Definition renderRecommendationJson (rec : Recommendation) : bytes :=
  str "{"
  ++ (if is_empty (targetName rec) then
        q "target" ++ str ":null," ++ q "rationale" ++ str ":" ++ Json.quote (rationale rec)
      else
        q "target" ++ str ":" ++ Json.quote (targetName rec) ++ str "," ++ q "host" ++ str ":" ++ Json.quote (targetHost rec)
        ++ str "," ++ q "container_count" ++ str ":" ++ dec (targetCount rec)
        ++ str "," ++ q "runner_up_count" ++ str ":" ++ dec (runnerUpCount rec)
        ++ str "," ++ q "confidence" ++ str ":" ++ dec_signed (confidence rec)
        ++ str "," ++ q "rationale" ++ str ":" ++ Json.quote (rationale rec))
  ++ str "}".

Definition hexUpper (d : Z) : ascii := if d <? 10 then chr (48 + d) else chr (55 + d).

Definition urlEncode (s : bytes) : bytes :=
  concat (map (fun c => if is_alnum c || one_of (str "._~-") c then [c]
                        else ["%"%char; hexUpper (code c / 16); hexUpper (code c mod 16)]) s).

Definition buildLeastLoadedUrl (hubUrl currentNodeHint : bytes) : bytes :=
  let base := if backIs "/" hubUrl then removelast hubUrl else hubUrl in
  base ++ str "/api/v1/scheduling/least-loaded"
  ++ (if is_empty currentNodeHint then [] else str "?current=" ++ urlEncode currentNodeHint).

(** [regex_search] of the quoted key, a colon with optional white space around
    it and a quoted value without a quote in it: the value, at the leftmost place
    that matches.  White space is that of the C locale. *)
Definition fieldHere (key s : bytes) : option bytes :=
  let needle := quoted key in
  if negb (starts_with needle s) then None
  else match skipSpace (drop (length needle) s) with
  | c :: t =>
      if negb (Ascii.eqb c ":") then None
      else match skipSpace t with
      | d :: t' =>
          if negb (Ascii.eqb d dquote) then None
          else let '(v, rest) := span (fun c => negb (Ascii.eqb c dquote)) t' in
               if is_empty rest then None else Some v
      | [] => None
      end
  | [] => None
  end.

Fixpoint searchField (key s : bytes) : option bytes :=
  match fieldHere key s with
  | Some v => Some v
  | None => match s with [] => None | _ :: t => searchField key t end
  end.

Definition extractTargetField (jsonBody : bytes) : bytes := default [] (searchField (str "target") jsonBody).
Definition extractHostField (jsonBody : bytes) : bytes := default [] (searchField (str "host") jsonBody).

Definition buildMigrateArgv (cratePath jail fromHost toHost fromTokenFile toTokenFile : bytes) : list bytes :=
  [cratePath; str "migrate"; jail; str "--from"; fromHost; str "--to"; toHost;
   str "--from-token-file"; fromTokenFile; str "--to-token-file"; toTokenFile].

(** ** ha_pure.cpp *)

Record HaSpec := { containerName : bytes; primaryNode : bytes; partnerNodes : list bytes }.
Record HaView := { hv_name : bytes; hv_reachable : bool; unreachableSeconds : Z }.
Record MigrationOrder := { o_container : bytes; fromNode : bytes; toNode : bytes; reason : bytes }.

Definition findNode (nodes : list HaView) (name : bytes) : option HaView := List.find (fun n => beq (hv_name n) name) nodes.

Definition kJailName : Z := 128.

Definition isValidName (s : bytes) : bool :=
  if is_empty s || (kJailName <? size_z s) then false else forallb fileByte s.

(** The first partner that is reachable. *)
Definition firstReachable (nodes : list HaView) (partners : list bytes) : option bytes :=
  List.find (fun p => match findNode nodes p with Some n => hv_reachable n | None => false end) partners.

----

**Task statement**
If a line in the records above includes the string "default", copy it.

**Completed task**
Definition extractTargetField (jsonBody : bytes) : bytes := default [] (searchField (str "target") jsonBody).
Definition extractHostField (jsonBody : bytes) : bytes := default [] (searchField (str "host") jsonBody).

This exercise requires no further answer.